● **REQUIRED ACTION**
Once you reach the line containing "E1, E2. lia." in the data below, restate each line word for word up to and including the one containing "Lemma queue_holder cfg".

● **EXERCISE DATA**
● ● ● ● ●

Lemma trySend_eq i b s p : rp_peers s !! i = Some p -> trySend i b s =
  if bool_decide (llen (p_ch p) < cfg_QueueDepth (rp_cfg s)) then Some (true, s <| rp_peers := <[i := p <| p_ch := p_ch p ++ [b] |>]> (rp_peers s) |>)
  else Some (false, s).
Proof.
  intros Hp. unfold trySend, peerAt, gbind, gget, glift. rewrite Hp. cbn. destruct (bool_decide _); [|done]. cbn. by rewrite (alter_at _ _ _ _ Hp).
Qed.

Lemma dropCopy_eq i b s p s' : rp_peers s !! i = Some p -> dropCopy i b s = Some (tt, s') ->
  rp_cfg s' = rp_cfg s /\ rp_peers s' = <[i := p <| p_repairVersion := u64 (p_repairVersion p + 1) |>]> (rp_peers s) /\
  mt_ReplicationDropped (rp_metrics s') = u64 (mt_ReplicationDropped (rp_metrics s) + llen b).
Proof. intros Hp [= <-]. cbn. by rewrite (alter_at _ _ _ _ Hp). Qed.

Lemma receiveBatch_eq i s p : rp_peers s !! i = Some p -> receiveBatch i s =
  match p_ch p with
  | [] => Some (None, s)
  | b :: rest => Some (Some b, s <| rp_peers := <[i := p <| p_ch := rest |>]> (rp_peers s) |>)
  end.
Proof.
  intros Hp. unfold receiveBatch, peerAt, gbind, gget, glift. rewrite Hp. cbn. destruct (p_ch p); [done|]. cbn. by rewrite (alter_at _ _ _ _ Hp).
Qed.

(** A claim that passed its test stays within the budget. *)
Lemma fits_claim cfg bytes queued : budget_ok cfg -> 0 <= bytes < 2 ^ 62 -> 0 <= queued <= cfg_ReplicationQueueBytes cfg ->
  fitsReserve cfg bytes queued = true \/ fitsQueue cfg bytes queued = true -> i64 (queued + bytes) = queued + bytes /\ queued + bytes <= cfg_ReplicationQueueBytes cfg.
Proof.
  unfold budget_ok. change (2 ^ 60) with 1152921504606846976. change (2 ^ 62) with 4611686018427387904. intros Hb Hn Hq E.
  assert (Ei : i64 (queued + bytes) = queued + bytes) by (apply i64_id; unfold in_i64; lia). split; [exact Ei|].
  destruct E as [E|E]; unfold fitsReserve, fitsQueue in E.
  - rewrite Ei in E. apply orb_true_iff in E as [E|E].
    + apply bool_decide_eq_true in E. unfold replicationHighWaterBytes in E. rewrite (i64_id (_ * 3)) in E by (unfold in_i64; lia).
      assert (Z.quot (cfg_ReplicationQueueBytes cfg * 3) 4 <= cfg_ReplicationQueueBytes cfg) by (apply Z.quot_le_upper_bound; lia).
      case_bool_decide; lia.
    + apply andb_true_iff in E as [E1 E2]. apply bool_decide_eq_true in E1, E2. lia.
  - rewrite Ei in E. apply negb_true_iff, bool_decide_eq_false in E. lia.
Qed.

Lemma queue_nonneg cfg p h : queue_ok cfg p h -> 0 <= p_queuedBytes p /\ 0 <= heldBytes h /\ 0 <= zsum (batchBytes <$> p_ch p) /\ 0 <= workBytes h.
Proof.
  intros [E Hh _ _ Hs _ _ _ _ _ _]. apply Forall_app in Hs as [Hs Hw]. assert (0 <= heldBytes h) by by apply zsum_nonneg, Forall_fmap.
  assert (0 <= zsum (batchBytes <$> p_ch p)). { apply zsum_nonneg, Forall_fmap. eapply Forall_impl; [exact Hs|]. intros b Hb. apply (batchBytes_range _ Hb). }
  assert (0 <= workBytes h). { unfold workBytes. destruct (h_work h) as [[b ?]|]; [|done]. apply Forall_cons in Hw as [Hw _]. apply (batchBytes_range _ Hw). }
  lia.
Qed.

Lemma queues_view cfg (l l' : list peer) hs : viewOf <$> l' = viewOf <$> l -> Forall2 (queue_ok cfg) l hs -> Forall2 (queue_ok cfg) l' hs.
Proof.
  intros E Q. revert l' E. induction Q as [|p h l hs Hq _ IH]; intros [|p' l'] E; try done. rewrite !fmap_cons in E. unfold viewOf at 1 3 in E. injection E as E1 E2 E3 E4 E.
  constructor; [|by apply IH]. destruct Hq. split; by rewrite ?E1, ?E2, ?E3, ?E4.
Qed.

(** A holder more, a holder less. *)
Lemma queue_claimed cfg p h bytes x : budget_ok cfg -> queue_ok cfg p h -> fitsReserve cfg bytes (p_queuedBytes p) = true \/ fitsQueue cfg bytes (p_queuedBytes p) = true ->
  holderBytes x = bytes -> holderOk x ->
  queue_ok cfg (p <| p_queuedBytes := i64 (p_queuedBytes p + bytes) |>) (h <| h_held := x :: h_held h |>).
Proof.
  intros Hb Hq Ht Ex Hx. destruct (queue_nonneg _ _ _ Hq) as (N1 & N2 & N3 & N4). assert (Hn : 0 <= bytes < 2 ^ 62) by (rewrite <- Ex; destruct x; cbn; [by apply batchBytes_range..|split; [lia|done]|done]).
  destruct (fits_claim _ _ _ Hb Hn (conj N1 (qo_max _ _ _ Hq)) Ht) as [Ei Hle]. destruct Hq as [Q1 Q2 Q3 Q4 Q5 Q6 Q7 Q8 Q9 Q10 Q11].
  split; cbn; try done; [|constructor; [lia|done]|lia|by constructor]. rewrite Ei. unfold heldBytes in *. cbn. rewrite zsum_cons, Ex.
  change (workBytes (h <| h_held := x :: h_held h |>)) with (workBytes h). lia.
Qed.

Lemma queue_holder cfg p h x held : queue_ok cfg p h -> h_held h ≡ₚ x :: held -> heldBytes h = holderBytes x + zsum (holderBytes <$> held) /\
  0 <= holderBytes x <= p_queuedBytes p /\ 0 <= zsum (holderBytes <$> held) /\ Forall (fun x => 0 <= holderBytes x) held /\
  holderOk x /\
  Forall holderOk held.
Proof.
  intros Hq Hp. destruct (queue_nonneg _ _ _ Hq) as (N1 & N2 & N3 & N4). destruct Hq as [Q1 Q2 _ _ _ _ _ _ _ _ Q11].
  assert (E : heldBytes h = holderBytes x + zsum (holderBytes <$> held)) by (unfold heldBytes; by rewrite Hp, fmap_cons, zsum_cons).
  rewrite Hp in Q2, Q11. apply Forall_cons in Q2 as [Q2 Q2'], Q11 as [Q11 Q11']. assert (0 <= zsum (holderBytes <$> held)) by by apply zsum_nonneg, Forall_fmap. split_and!; try done; lia.
Qed.

(** The holder gives its bytes back, and goes or becomes one without bytes. *)
Lemma queue_returned cfg p h x held held' : budget_ok cfg -> queue_ok cfg p h -> h_held h ≡ₚ x :: held -> zsum (holderBytes <$> held') = zsum (holderBytes <$> held) ->
  Forall (fun x => 0 <= holderBytes x) held' -> Forall holderOk held' ->
  queue_ok cfg (p <| p_queuedBytes := i64 (p_queuedBytes p + - holderBytes x) |>) (h <| h_held := held' |>).
Proof.
  unfold budget_ok. intros Hb Hq Hp Es H1 H2. destruct (queue_holder _ _ _ _ _ Hq Hp) as (Eh & Hx & Hr & _). destruct Hq as [Q1 Q2 Q3 Q4 Q5 Q6 Q7 Q8 Q9 Q10 Q11].
  change (2 ^ 60) with 1152921504606846976 in Hb.
  assert (Ei : i64 (p_queuedBytes p + - holderBytes x) = p_queuedBytes p - holderBytes x) by (rewrite i64_id by (unfold in_i64; lia); lia).
  split; cbn; try done; rewrite ?Ei; [|lia]. unfold heldBytes in *. cbn. rewrite Es. change (workBytes (h <| h_held := held' |>)) with (workBytes h). lia.
Qed.

(** The batch of a holder enters the channel. *)
Lemma queue_sent cfg p h b x held : queue_ok cfg p h -> h_held h ≡ₚ x :: held -> x = reserved b \/ x = copying b -> llen (p_ch p) < cfg_QueueDepth cfg ->
  queue_ok cfg (p <| p_ch := p_ch p ++ [b] |>) ((h <| h_held := held |>) <| h_offered := b :: h_offered h |>).
Proof.
  intros Hq Hp Hx Hroom. destruct (queue_holder _ _ _ _ _ Hq Hp) as (Eh & _ & _ & H1 & H2 & H3). destruct Hq as [Q1 Q2 Q3 Q4 Q5 Q6 Q7 Q8 Q9 Q10 Q11].
  assert (holderBytes x = batchBytes b /\ moderate b) as [Ex Hm] by (by destruct Hx as [-> | ->]). split; cbn; try done.
  - rewrite fmap_app, zsum_app. cbn [fmap list_fmap]. rewrite zsum_cons. change (zsum []) with 0. unfold heldBytes in *. cbn.
    change (workBytes ((h <| h_held := held |>) <| h_offered := b :: h_offered h |>)) with (workBytes h). lia.
  - rewrite llen_app. change (llen [b]) with 1. lia.
  - rewrite <- app_assoc. apply Forall_app in Q5 as [Q5a Q5b]. apply Forall_app. split; [done|]. by apply Forall_cons.
  - change (inHand ((h <| h_held := held |>) <| h_offered := b :: h_offered h |>)) with (inHand h). rewrite Q6, <- app_assoc. cbn. by rewrite Permutation_middle.
Qed.

(** A loss is counted: of a copy that was not queued, or of the worker's batch. *)
Lemma queue_dropped cfg p h b held : queue_ok cfg p h -> zsum (holderBytes <$> held) = heldBytes h -> Forall (fun x => 0 <= holderBytes x) held ->
  Forall holderOk held ->
  queue_ok cfg (p <| p_repairVersion := u64 (p_repairVersion p + 1) |>) (((h <| h_held := held |>) <| h_offered := b :: h_offered h |>) <| h_dropped := b :: h_dropped h |>).
Proof.
  intros [Q1 Q2 Q3 Q4 Q5 Q6 Q7 Q8 Q9 Q10 Q11] Eh H1 H2. split; cbn; try done.
  - unfold heldBytes in *. cbn. rewrite Eh. exact Q1.
  - change (inHand _) with (inHand h). rewrite Q6. solve_Permutation.
  - rewrite Q7, llen_cons, u64_add_l. f_equal. lia.
Qed.

Lemma queue_lost cfg p h b : queue_ok cfg p h -> h_work h = Some (b, false) ->
  queue_ok cfg (p <| p_repairVersion := u64 (p_repairVersion p + 1) |>) ((h <| h_work := Some (b, true) |>) <| h_dropped := b :: h_dropped h |>).
Proof.
  intros [Q1 Q2 Q3 Q4 Q5 Q6 Q7 Q8 Q9 Q10 Q11] Hw. unfold workBytes, inHand in *. rewrite Hw in *. split; cbn; try done.
  - rewrite Q6. cbn. solve_Permutation.
  - rewrite Q7, llen_cons, u64_add_l. f_equal. lia.
Qed.

(** The worker's batch is accounted for. *)
Lemma queue_settled cfg p h b : budget_ok cfg -> queue_ok cfg p h -> h_work h = Some (b, true) ->
  queue_ok cfg (p <| p_queuedBytes := i64 (p_queuedBytes p + - batchBytes b) |>) (h <| h_work := None |>).
Proof.
  unfold budget_ok. intros Hb Hq Hw. destruct (queue_nonneg _ _ _ Hq) as (N1 & N2 & N3 & N4). destruct Hq as [Q1 Q2 Q3 Q4 Q5 Q6 Q7 Q8 Q9 Q10 Q11]. unfold workBytes, inHand in *. rewrite Hw in *.
  change (2 ^ 60) with 1152921504606846976 in Hb.
  assert (Ei : i64 (p_queuedBytes p + - batchBytes b) = p_queuedBytes p - batchBytes b) by (rewrite i64_id by (unfold in_i64; lia); lia).
  apply Forall_app in Q5 as [Q5a Q5b]. split; cbn; try done; rewrite ?Ei; unfold workBytes; cbn; [unfold heldBytes in *; cbn; lia|lia|by rewrite app_nil_r].
Qed.

(** What [enqueueCopy] computes in one piece. *)
Lemma enqueueCopy_eq i b s p : rp_peers s !! i = Some p -> enqueueCopy i b (batchBytes b) s =
  if fitsQueue (rp_cfg s) (batchBytes b) (p_queuedBytes p) then
    let p1 := p <| p_queuedBytes := i64 (p_queuedBytes p + batchBytes b) |> in let s1 := s <| rp_peers := <[i := p1]> (rp_peers s) |> in
    if bool_decide (llen (p_ch p) < cfg_QueueDepth (rp_cfg s)) then Some (tt, s1 <| rp_peers := <[i := p1 <| p_ch := p_ch p ++ [b] |>]> (rp_peers s1) |>)
    else dropCopy i b (s1 <| rp_peers := <[i := p1 <| p_queuedBytes := i64 (p_queuedBytes p1 + - batchBytes b) |>]> (rp_peers s1) |>)
  else dropCopy i b s.
Proof.
  intros Hp. assert (Hli : (i < length (rp_peers s))%nat) by by eapply lookup_lt_Some. unfold enqueueCopy. unfold gbind at 1, gget at 1. unfold gbind at 1.
  rewrite (claim_eq (fun queued => negb (bool_decide (cfg_ReplicationQueueBytes (rp_cfg s) < i64 (queued + batchBytes b)))) i (batchBytes b) s p Hp). fold (fitsQueue (rp_cfg s) (batchBytes b) (p_queuedBytes p)).
  destruct (fitsQueue _ _ _); cbn [negb]; [|done]. cbv zeta. set (p1 := p <| p_queuedBytes := _ |>). set (s1 := s <| rp_peers := _ |>).
  assert (Hp1 : rp_peers s1 !! i = Some p1) by (by apply list_lookup_insert_eq). unfold gbind at 1. rewrite (trySend_eq i b s1 p1 Hp1).
  change (p_ch p1) with (p_ch p). change (rp_cfg s1) with (rp_cfg s). destruct (bool_decide (llen (p_ch p) < _)); [done|]. unfold gbind at 1.
  assert (exists s2, addQueued i (- batchBytes b) s1 = Some (tt, s2)) as [s2 Es2] by (by eexists). rewrite Es2. by rewrite (addQueued_eq _ _ _ _ _ Hp1 Es2).
Qed.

● ● ● ● ●

● **WORKED SOLUTION**
    + apply andb_true_iff in E as [E1 E2]. apply bool_decide_eq_true in E1, E2. lia.
  - rewrite Ei in E. apply negb_true_iff, bool_decide_eq_false in E. lia.
Qed.

Lemma queue_nonneg cfg p h : queue_ok cfg p h -> 0 <= p_queuedBytes p /\ 0 <= heldBytes h /\ 0 <= zsum (batchBytes <$> p_ch p) /\ 0 <= workBytes h.
Proof.
  intros [E Hh _ _ Hs _ _ _ _ _ _]. apply Forall_app in Hs as [Hs Hw]. assert (0 <= heldBytes h) by by apply zsum_nonneg, Forall_fmap.
  assert (0 <= zsum (batchBytes <$> p_ch p)). { apply zsum_nonneg, Forall_fmap. eapply Forall_impl; [exact Hs|]. intros b Hb. apply (batchBytes_range _ Hb). }
  assert (0 <= workBytes h). { unfold workBytes. destruct (h_work h) as [[b ?]|]; [|done]. apply Forall_cons in Hw as [Hw _]. apply (batchBytes_range _ Hw). }
  lia.
Qed.

Lemma queues_view cfg (l l' : list peer) hs : viewOf <$> l' = viewOf <$> l -> Forall2 (queue_ok cfg) l hs -> Forall2 (queue_ok cfg) l' hs.
Proof.
  intros E Q. revert l' E. induction Q as [|p h l hs Hq _ IH]; intros [|p' l'] E; try done. rewrite !fmap_cons in E. unfold viewOf at 1 3 in E. injection E as E1 E2 E3 E4 E.
  constructor; [|by apply IH]. destruct Hq. split; by rewrite ?E1, ?E2, ?E3, ?E4.
Qed.

(** A holder more, a holder less. *)
Lemma queue_claimed cfg p h bytes x : budget_ok cfg -> queue_ok cfg p h -> fitsReserve cfg bytes (p_queuedBytes p) = true \/ fitsQueue cfg bytes (p_queuedBytes p) = true ->
  holderBytes x = bytes -> holderOk x ->
  queue_ok cfg (p <| p_queuedBytes := i64 (p_queuedBytes p + bytes) |>) (h <| h_held := x :: h_held h |>).
Proof.
  intros Hb Hq Ht Ex Hx. destruct (queue_nonneg _ _ _ Hq) as (N1 & N2 & N3 & N4). assert (Hn : 0 <= bytes < 2 ^ 62) by (rewrite <- Ex; destruct x; cbn; [by apply batchBytes_range..|split; [lia|done]|done]).
  destruct (fits_claim _ _ _ Hb Hn (conj N1 (qo_max _ _ _ Hq)) Ht) as [Ei Hle]. destruct Hq as [Q1 Q2 Q3 Q4 Q5 Q6 Q7 Q8 Q9 Q10 Q11].
  split; cbn; try done; [|constructor; [lia|done]|lia|by constructor]. rewrite Ei. unfold heldBytes in *. cbn. rewrite zsum_cons, Ex.
  change (workBytes (h <| h_held := x :: h_held h |>)) with (workBytes h). lia.
Qed.

Lemma queue_holder cfg p h x held : queue_ok cfg p h -> h_held h ≡ₚ x :: held -> heldBytes h = holderBytes x + zsum (holderBytes <$> held) /\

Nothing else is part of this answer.